Uber sells SE Asia business to rival Grab
Uber sold its Southeast Asian business to rival Grab on Monday, ending a bruising battle between the ridehailing behemoths and marking the US firm’s latest retreat from international markets.
Singapore-based Grab is taking over the ride-sharing and food delivery operations of Uber in the region, with the California-headquartered company to receive a 27.5 percent stake in the business in return.
Grab Philippines (GrabPH) country head Brian Cu, in a
statement on Monday, said the two biggest ride-hailing firm in the country have “come together” to serve the Filipinos better, adding that this was an important milestone in the ridesharing industry.
“The combined service of Grab and Uber signals a wider network of TNVS (transport network vehicle service) drivers and passengers and improved ridesharing services,” Cu stated.
With the sale, Cu said that there will be a larger fleet of drivers on their platform which means that passenger transportation needs will be met faster.
“Passengers will get to enjoy shorter waiting time, more convenient and affordable rides through one platform,” he added.
More jobs, less waiting time, and an “ultimately higher earning potential” are expected to be felt by Grab’s partner-drivers as more passengers are expected to use their platform, Cu said.
The sale is Uber’s latest withdrawal from a market where it had faced tough competition, as new chief executive DaraKhosrowshahi seeks to stem huge losses and move past a series of scandals.
After a fierce battle, Uber sold its China operations to rival DidiChuxing in 2016 in return for a stake, and last year the US firm merged in Russia with the taxi-hailing app of internet giant Yandex.
The deal with Grab – which operates in eight Southeast Asian countries, including the Philippines– is similar to the one struck with Didi, and ends a fight for market share in a region that is home to some 650 million people and an increasingly affluent middle class.
“Today’s acquisition marks the beginning of a new era,” said Grab chief executive Anthony Tan. “The combined business is the leader in platform and cost efficiency in the region.”
Khosrowshahi, who is joining Grab’s board as part of the agreement, said: “This deal is a testament to Uber’s exceptional growth across Southeast Asia over the last five years. It will help us double down on our plans for growth.”

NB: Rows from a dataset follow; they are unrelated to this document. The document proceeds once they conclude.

(* ===== verification/Subs.v ===== *)
(** * The subscription table (src/broker/subs.go)

    [subscriptions]: the exact-topic map, whose values are slices shared with the
    callers of [subscribers], the list of wildcard filters and the retained
    messages, with one definition per critical section.  An abstract table
    ([table]) says who is subscribed to what; the operations refine it, and the
    places where they do not are theorems too.  Connections are pointers ([nat]). *)

From Stdlib Require Import ZArith Lia.
From stdpp Require Import base gmap list strings numbers sets.
From S2P Require Import Prelude GoString GoProc GoSlice Wild Proto.

Local Open Scope string_scope.
Local Open Scope list_scope.

(** Pointers to messages and to connections. *)
Notation ptr := nat (only parsing).
Notation conn_ptr := nat (only parsing).

(** [*incomingConn] comparison [p == c]. *)
Definition is_conn (c : conn_ptr) (p : option conn_ptr) : bool :=
  match p with Some d => Nat.eqb d c | None => false end.

Section Subs.
Context `{GoRuntime} `{Mqttmsg}.

Record subscriptions := Subscriptions {
  posts : chan ptr;
  mu : bool;                            (* the mutex is held *)
  subs : gmap string slice;
  retain : gmap string Publish;
  wildcards : list (wild conn_ptr);
  arrays : list (list (option conn_ptr))   (* the backing arrays of [subs] *)
}.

The value of the deal, which Grab said was the largest ever acquisition by a Southeast Asian Internet company, was not disclosed.
Grab has long been the dominant force in ride-hailing in Southeast Asia and speculation mounted that a deal with Uber was on the cards after Japanese financial titan Softbank invested huge sums in the US firm.
Softbank is also a major investor in Grab, and is known for pushing for consolidation in the global ridehailing industry, which has been losing billions of dollars a year due to turf wars. ‘Fewer choices for commuters’
As part of Monday’s deal, Grab is combining Uber’s food delivery service in the region with its own and plans to expand it to more countries.
While both sides said the move would benefit customers, analysts raised concerns a lack of competition could push up prices.
“Industry consolidation will mean fewer choices for commuters and fares are likely to trend higher over time as the remaining players seek to improve their profitability longer term,” Corrine Png, a transport analyst from Singapore-based research firm Crucial Perspective, told AFP.
The GrabPH head also emphasized that they are very excited to welcome Uber drivers to their family and have extended their “full support and resources in this time of transition.”
“Our partnership with Uber will fuel our drive and passion for a better transport future even more. We will continue to work and collaborate with the Department of Transportation (DOTr), Land Transportation Franchising and Regulatory Board (LTFRB), local government units, and other stakeholders to constantly find ways to improve our services,”Cu added.
Meanwhile, LTFRB member lawyer Aileen Lizada said they will continue to regulate the fare structure and monitor for the benefit of the riding public.
A consolidated hearing on fare hike petitions on both TNCs still to be resolved by LTFRB on April 3.